Article Title: Nematode Speciation along the New Calabar and Bonny River Systems of the Niger Delta, Nigeria
by Asimiea, O. A., and Gobo, A. E.

Studies on the occurrence, abundance and diversity of free living nematodes of the Bonny and New Calabar estuaries were carried out to provide baseline information on the nature of petroleum activity. Twenty-one sample stations were established to cover the polyhaline, mesohaline and oligohaline ecological zones of both rivers . At each station, sediments were collected and processed for the extraction of nematodes. The nematodes extracted were identified, counted and the data obtained were computed using diversity indices to determine and compare nematode abundance/density, species similarity, evenness and faunal dominance within and between ecological zone in each river system and between the two river systems as well as the petroleum and municipal waste input stations. A total of 36 species were encountered in the Bonny estuary, 31 in the New Calabar estuary and 29 species in the human activity input areas. The highest densities were obtained in the oligohaline zone of both rivers and the human activity input areas.

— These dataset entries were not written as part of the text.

Lemma soft_scan_spec d : search_ok d -> n <= zlen (visitedProcs d) ->
  dwp (match find_order tag (waitOrders d) with
    | Some procs => soft_edges s rec (fun proc p0 => group_leader proc p0 =? p) false mask tag (leader s p) check depth procs
    | None => last ← (if bool_decide (lockGroupLeader check = None) then mret (Some p) else last_member s (leader s p) None (waitProcs l));
        soft_edges s rec (fun proc _ => bool_decide (last = Some proc)) true mask tag (leader s p) check depth (waitProcs l)
    end) (scan_post (fun y => exists q, soft_block s orders p tag m q /\ y = leader s q) d) d.
Proof.
  intros Hd Hn. rewrite (so_orders _ Hd). destruct (find_order tag orders) as [procs|] eqn:Ho.
  - assert (Hiff : forall q, ahead_in (fun x => leader s x = p) false procs q <-> soft_block s orders p tag m q).
    { intros q. unfold ahead_in, soft_block. rewrite Ho. split; [by intros (? & ? & ?)|by intros (? & ?)]. }
    destruct (Horders tag procs Ho) as (l' & Hl' & Hperm). assert (l' = l) as -> by congruence.
    eapply dwp_mono; [|apply (soft_edges_spec _ (fun x => leader s x = p)); [| |apply Hiff|done|done]].
    + intros b d'. apply scan_weaken. intros y (q & Hq & ->). exists q. split; [by apply Hiff|done].
    + intros x px Hx. rewrite (leader_group s x px Hx). apply Z.eqb_eq.
    + intros x Hx. by rewrite <- Hperm.
  - assert (Hend : forall z, leader s z = leader s p -> (exists a b, waitProcs l = a ++ z :: b /\ forall y, y ∈ b -> leader s y <> leader s p) ->
      dwp (soft_edges s rec (fun proc _ => bool_decide (Some z = Some proc)) true mask tag (leader s p) check depth (waitProcs l))
        (scan_post (fun y => exists q, soft_block s orders p tag m q /\ y = leader s q) d) d).
    { intros z Hz Hab. pose proof (ahead_real z Ho Hz Hab) as Hiff.
      eapply dwp_mono; [|apply (soft_edges_spec _ (eq z)); [|done|apply Hiff|done|done]].
      - intros b d'. apply scan_weaken. intros y (q & Hq & ->). exists q. split; [by apply Hiff|done].
      - intros x px _. rewrite bool_decide_eq_true. split; congruence. }
    apply dwp_bind. case_bool_decide as Hg; [apply dwp_ret, Hend; [done|]|].
    + destruct (list_elem_of_split _ _ Hin) as (a & b & E). exists a, b. split; [done|]. intros y Hy H%(leader_alone s Htab p check); [|done..].
      subst y. pose proof (sh_queue _ _ _ _ (lk_shape _ _ _ _ _ (lg_ok _ _ _ (tb_locks s Htab tag l Hl)))) as Hnd.
      rewrite E in Hnd. apply NoDup_app in Hnd as (_ & _ & [Hnd _]%NoDup_cons). done.
    + assert (Hgl : lockGroupLeader check = Some (leader s p)).
      { rewrite <- (leader_group s p check) by done. unfold group_leader. by destruct (lockGroupLeader check). }
      eapply dwp_mono; [|by apply last_member_spec]. intros r d' [-> [[_ H]|(x & px & a & b & -> & E & Hx & Hxg & H)]].
      * by destruct (H p check Hin Hp).
      * apply Hend; [by apply (leader_member s Htab p check (leader s p) x px)|]. exists a, b. split; [done|].
        intros y Hy Hyg. assert (Hyq : y ∈ waitProcs l) by (rewrite E, elem_of_app, elem_of_cons; auto).
        destruct (queue_waits s Htab tag l y Hl Hyq) as (py & Hpy & _). apply (H y py Hy Hpy).
        by apply (leader_member s Htab p check (leader s p) y py).
Qed.

Lemma member_spec d : GetLocksMethodTable tag = Done t -> search_ok d -> n <= zlen (visitedProcs d) ->
  dwp (FindLockCycleRecurseMember s rec p (leader s p) depth) (scan_post blocks_here d) d.
Proof.
  intros Hmt Hd Hn. unfold FindLockCycleRecurseMember. apply dwp_bind. eapply dwp_lift; [by rewrite Hp|].
  apply dwp_bind. eapply dwp_lift; [by rewrite Hw|]. apply dwp_bind. eapply dwp_lift; [done|].
  apply dwp_bind. eapply dwp_lift; [by apply conflicts_of_mode|]. apply dwp_bind. eapply dwp_lift; [by rewrite Hl|].
  rewrite (proj1 Ht). apply dwp_bind. eapply dwp_mono; [|by apply hard_edges_spec]. intros [|] d1 H1; [by apply dwp_ret|]. cbn in H1.
  apply dwp_bind, dwp_get, dwp_bind. eapply dwp_mono with (Q := fun _ d2 => same_search d1 d2).
  - intros [] d2 H2. apply dwp_bind, dwp_get.
    assert (H3 : searched d d2 (hard_target (procLocks l))).
    { eapply searched_weaken; [|eapply searched_trans; [exact H1|apply (searched_same _ _ (fun _ => False)); [apply H1|done|by intros y []]]]. intros y Hy. by left. }
    eapply dwp_mono; [|apply soft_scan_spec; [apply H3|pose proof (visited_grows _ _ _ H3); lia]].
    intros b d3 H4. eapply scan_weaken, scan_trans; [|exact H3|exact H4].
    intros y (q & [Hq|Hq] & <-); [left; by apply hard_here|right; by exists q].
  - case_match; [|by apply dwp_ret]. destruct (waitProcs l) as [|x q] eqn:E; [by apply not_elem_of_nil in Hin|].
    apply waiting_autovacuum_spec. destruct (queue_waits s Htab tag l x Hl ltac:(rewrite E; by left)) as (px & Hx & _). by exists px.
Qed.
End Member.

(** *** One group *)
Definition edge_from (p y : Z) : Prop :=
  exists tag m q, waits_at s p tag m /\ (hard_block s p tag m q \/ soft_block s orders p tag m q) /\ leader s q = y.

Section Group.
Context (rec : Z -> Z -> DM bool) (depth n : Z) (Hdepth : 0 <= depth) (Hrec : rec_ok rec (depth + 1) n).
Context (g : Z) (gl : PGPROC) (Hg : allProcs s !! g = Some gl) (Hgl : leader s g = g).

Lemma one_member_spec x px (cond : bool) d : allProcs s !! x = Some px -> leader s x = g -> search_ok d -> n <= zlen (visitedProcs d) ->
  dwp (if linked px && bool_decide (waitLock px <> None) && cond then FindLockCycleRecurseMember s rec x g depth else mret false)
    (scan_post depth g (fun y => cond = true /\ edge_from x y) d) d.
Proof.
  intros Hx Hxg Hd Hn. rewrite (waits_linked s Htab x px Hx). case_match eqn:Hc.
  - apply andb_true_iff in Hc as [Hw%bool_decide_eq_true ->]. destruct (waitLock px) as [tag|] eqn:E; [|done].
    assert (Hwa : waits_at s x tag (waitLockMode px)) by (by exists px).
    destruct (waits_queue s Htab x tag _ Hwa) as (l & Hl & Hin & Hm). destruct (valid_method tag (lg_tag _ _ _ (tb_locks s Htab tag l Hl))) as (t & Ht & Hok).
    rewrite <- Hxg. eapply dwp_mono; [|by eapply (member_spec rec depth n Hdepth Hrec x px tag l t)].
    intros b d' H. unfold scan_post in *. rewrite Hxg, Hgl in *. destruct b; [done|]. eapply searched_weaken; [|exact H].
    intros y [_ (tag' & m' & q & (px' & Hx' & Hw' & <-) & Hb & Hq)]. assert (px' = px) as -> by congruence. assert (tag' = tag) as -> by congruence.
    by exists q.
  - apply dwp_ret, searched_same; [done|done|]. intros y (-> & tag & m & q & (px' & Hx' & Hw' & <-) & _).
    assert (px' = px) as -> by congruence. by rewrite Hw', bool_decide_eq_true_2 in Hc.
Qed.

Dominant species in both Bonny and New Calabar rivers were Anoplostoma sp; Teristus pertenuis, Belbolla sp.; Geomonhystera and Oncholaimus paralangrunensis, Sabatieria lonispinosasp, Terschellingia longicudate, Sabatieria vugaris, Sphaerolaimus albidum and Diplolaimelloides sp. Others are Halalaimus gracilis, Teristus pertenuis, Terschellingia longicaudala, Geomonhystera sp, Oncholaimus paralangrunensis, Crenopharynx marioni and Rhabditis marina. The effect of crude or refined petroleum oil on nematode population needs further investigations to determine if refined and spent petroleum may be responsible for high density and with the dominance of a few species at the detriment of others.
Keywords: Nematodes, Bonny River, Calabar River, Niger Delta.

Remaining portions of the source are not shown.